Task details: Stop after the line containing "[execSync cmd] is": print each line exactly from the first line of the listing up to that point.
□ □ □
(** ** What the outside answers during one update cycle *)

(** [queue_pause] is the call of [emailQueue.pause()]; [emailQueue.resume()]
    is called after the installs and once more in the [catch] block.
    [execSync cmd] is the output of the command or the exception of a failed
    or timed-out command; [history_query r] is the insert of the row of [r].
    [diagnostics_first] answers the run with the before/after comparison and
    [diagnostics_rerun k] the re-run of repair attempt [k]. *)
Record UpdaterInput : Type := {
  registry : Registry;
  queue_pause : option string;
  queue_resume_after_install : option string;
  queue_resume_in_catch : option string;
  execSync : string -> Outcome string;
  history_query : UpdateResult -> option string;
  diagnostics_first : Probes;
  diagnostics_rerun : Z -> Probes
}.

(** The value [checkAndInstallAll] resolves to. *)
Record CycleResult : Type := {
  results : list UpdateResult;
  diagnosticsStatus : string
}.

(** The local array [results] of one call next to the shared state. *)
Record Frame : Type := {
  f_results : list UpdateResult;
  world : World
}.

Definition inWorld {A} (m : M World A) : M Frame A :=
  fun f =>
    match m (world f) with
    | (r, w) => (r, {| f_results := f_results f; world := w |})
    end.

Definition push_result (r : UpdateResult) : M Frame unit :=
  modify (fun f => {| f_results := f_results f ++ [r]; world := world f |}).

(** Runs a block that owns a fresh [results] array. *)
Definition with_results {A} (m : M Frame A) : M World A :=
  fun w =>
    match m {| f_results := []; world := w |} with
    | (r, f) => (r, world f)
    end.

Module AutoUpdaterService.

(** Version checks (lines 145-201 of the service). *)

Definition is_digit (c : ascii) : bool :=
  let n := Z.of_nat (nat_of_ascii c) in (48 <=? n) && (n <=? 57).

Fixpoint skip_digits (s : string) : string :=
  match s with
  | String c r => if is_digit c then skip_digits r else s
  | EmptyString => s
  end.

(** [\d+] at the head of [s]: the rest after the longest run of digits. *)
Definition digits1 (s : string) : option string :=
  match s with
  | String c r => if is_digit c then Some (skip_digits r) else None
  | EmptyString => None
  end.

(** [t.match(/^\d+\.\d+-apache$/)] is not [null]. *)
Definition matches_apache_tag (t : string) : bool :=
  match digits1 t with
  | Some (String c r) =>
      if Ascii.eqb c "."%char then
        match digits1 r with
        | Some rest => String.eqb rest "-apache"
        | None => false
        end
      else false
  | _ => false
  end.

Definition checkRoundcube (reg : Registry) : UpdateCheckResult :=
  match dockerHub reg with
  | Ret data =>
      let tags := nullish data [] in
      let latest := nullish (find matches_apache_tag tags) "unknown" in
      let current := "1.6-apache" in
      {| component := "roundcube";
         currentVersion := current;
         latestVersion := latest;
         updateAvailable := negb (String.eqb current latest) |}
  | Throw _ =>
      {| component := "roundcube";
         currentVersion := "unknown";
         latestVersion := "unknown";
         updateAvailable := false |}
  end.

Definition checkNpmPackage (reg : Registry) (packageName comp : string)
  : UpdateCheckResult :=
  match npmLatest reg packageName with
  | Ret version =>
      let latest := nullish version "unknown" in
      let current := nullish (nodeModules reg packageName) "unknown" in
      {| component := comp;
         currentVersion := current;
         latestVersion := latest;
         updateAvailable := negb (String.eqb current "unknown") && negb (String.eqb current latest) |}
  | Throw _ =>
      {| component := comp;
         currentVersion := "unknown";
         latestVersion := "unknown";
         updateAvailable := false |}
  end.

(** [Promise.all] of four checks none of which rejects. *)
Definition checkAll (reg : Registry) : list UpdateCheckResult :=
  [ checkRoundcube reg;
    checkNpmPackage reg "@whiskeysockets/baileys" "whatsapp-api";
    checkNpmPackage reg "instagram-private-api" "instagram-api";
    checkNpmPackage reg "@nestjs/core" "nestjs-core" ].


Definition setProgress (st : ProgressStatus) (message : string) (progress : Z)
    (comp : option string) : M World unit :=
  modify (set_updateProgress
            {| p_status := st; p_message := message; p_progress := progress;
               p_component := comp |}) ;;
  logger LLog ("[Updater] " ++ message ++ " (" ++ string_of_Z progress ++ "%)").

Definition getProgress : M World Progress := gets updateProgress.

(** [execSafe] turns the exception of [execSync] into its output. *)
Definition execSafe (inp : UpdaterInput) (cmd : string) : Outcome string :=
  match execSync inp cmd with
  | Ret out => Ret out
  | Throw message => Ret ("EXEC ERROR: " ++ message)
  end.

(** The [try] block of [installUpdate] over its local [logOutput]. *)
Definition installCommands (inp : UpdaterInput) (check : UpdateCheckResult)
  : M string unit :=
  if String.eqb (component check) "roundcube" then
    out <- await (execSafe inp ("docker pull roundcube/roundcubemail:"
                                  ++ latestVersion check)) ;;
    modify (fun _ => out) ;;
    up <- await (execSafe inp
                   "docker compose -f /app/email-server/docker-compose.mail.yml up -d roundcube") ;;
    modify (fun logOutput => logOutput ++ nl ++ up)
  else
    let pkgName :=
      if String.eqb (component check) "whatsapp-api" then "@whiskeysockets/baileys"
      else if String.eqb (component check) "instagram-api" then "instagram-private-api"
      else component check in
    out <- await (execSafe inp ("npm install " ++ pkgName ++ "@" ++ latestVersion check
                                  ++ " --save --prefix /app")) ;;
    modify (fun _ => out).

Definition installUpdate (inp : UpdaterInput) (check : UpdateCheckResult)
  : UpdateResult :=
  match installCommands inp check "" with
  | (Ret _, logOutput) =>
      {| ur_component := component check;
         previousVersion := currentVersion check;
         newVersion := latestVersion check;
         success := true;
         logOutput := logOutput |}
  | (Throw message, logOutput) =>
      {| ur_component := component check;
         previousVersion := currentVersion check;
         newVersion := latestVersion check;
         success := false;
         logOutput := logOutput ++ nl ++ "ERROR: " ++ message |}
  end.

Definition enterMaintenanceMode (inp : UpdaterInput) : M World unit :=
  MailDiagnosticsService.enterMaintenanceMode ;;
  call (queue_pause inp) ;;
  modify (set_queuePaused true) ;;
  logger LLog "Maintenance mode ON – queues paused".

(** [resume] is the outcome of this call's [emailQueue.resume()]. *)
Definition exitMaintenanceMode (resume : option string) : M World unit :=
  call resume ;;
  modify (set_queuePaused false) ;;
  MailDiagnosticsService.exitMaintenanceMode ;;
  logger LLog "Maintenance mode OFF – queues resumed".

(** The parameters of the insert into [update_history]. *)
Definition history_row (result : UpdateResult) : HistoryRow :=
  {| h_component := ur_component result;
     previous_version := previousVersion result;
     new_version := newVersion result;
     h_status := if success result then "success" else "failed";
     log_output := logOutput result |}.

Definition saveUpdateHistory (inp : UpdaterInput) (result : UpdateResult)
  : M World unit :=
  try_catch
    (call (history_query inp result) ;;
     modify (add_history_row (history_row result)))
    (fun message => logger LError ("Failed to save update history: " ++ message)).

(** Phase 3, the [for] loop over [pending]. *)
Fixpoint installPending (inp : UpdaterInput) (pending : list UpdateCheckResult)
    (progressStep : Z) : M Frame unit :=
  match pending with
  | [] => ret tt
  | check :: rest =>
      inWorld (setProgress Installing ("Installing " ++ component check ++ "…")
                 progressStep (Some (component check))) ;;
      let result := installUpdate inp check in
      push_result result ;;
      inWorld (saveUpdateHistory inp result) ;;
      installPending inp rest (Z.min (progressStep + 20) 80)
  end.

(** The [while] loop of phase 4 with its two local variables, which it
    returns as they are when the loop is left; the pause of five seconds
    changes nothing of the state.  The loop runs at most three times:
    [fuel] bounds the recursion, and three is enough (see
    [repairLoop_run]). *)
Fixpoint repairLoop (fuel : nat) (inp : UpdaterInput) (repairAttempts : Z)
    (diagnosticsReport : DiagnosticsReport)
  : M World (DiagnosticsReport * Z) :=
  if status_eqb (overall diagnosticsReport) Error && (repairAttempts <? 3) then
    match fuel with
    | O => ret (diagnosticsReport, repairAttempts)
    | S fuel' =>
        let repairAttempts := repairAttempts + 1 in
        setProgress Repairing
          ("Auto-repair attempt " ++ string_of_Z repairAttempts ++ "/3…")
          (85 + repairAttempts * 4) None ;;
        next <- MailDiagnosticsService.runFullDiagnostics false
                  (diagnostics_rerun inp repairAttempts) ;;
        repairLoop fuel' inp repairAttempts next
    end
  else ret (diagnosticsReport, repairAttempts).

Definition returned (diagnosticsStatus : string) : M Frame CycleResult :=
  rs <- gets f_results ;;
  ret {| results := rs; diagnosticsStatus := diagnosticsStatus |}.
□ □ □
Written reply:
(** ** What the outside answers during one update cycle *)

(** [queue_pause] is the call of [emailQueue.pause()]; [emailQueue.resume()]
    is called after the installs and once more in the [catch] block.
    [execSync cmd] is the output of the command or the exception of a failed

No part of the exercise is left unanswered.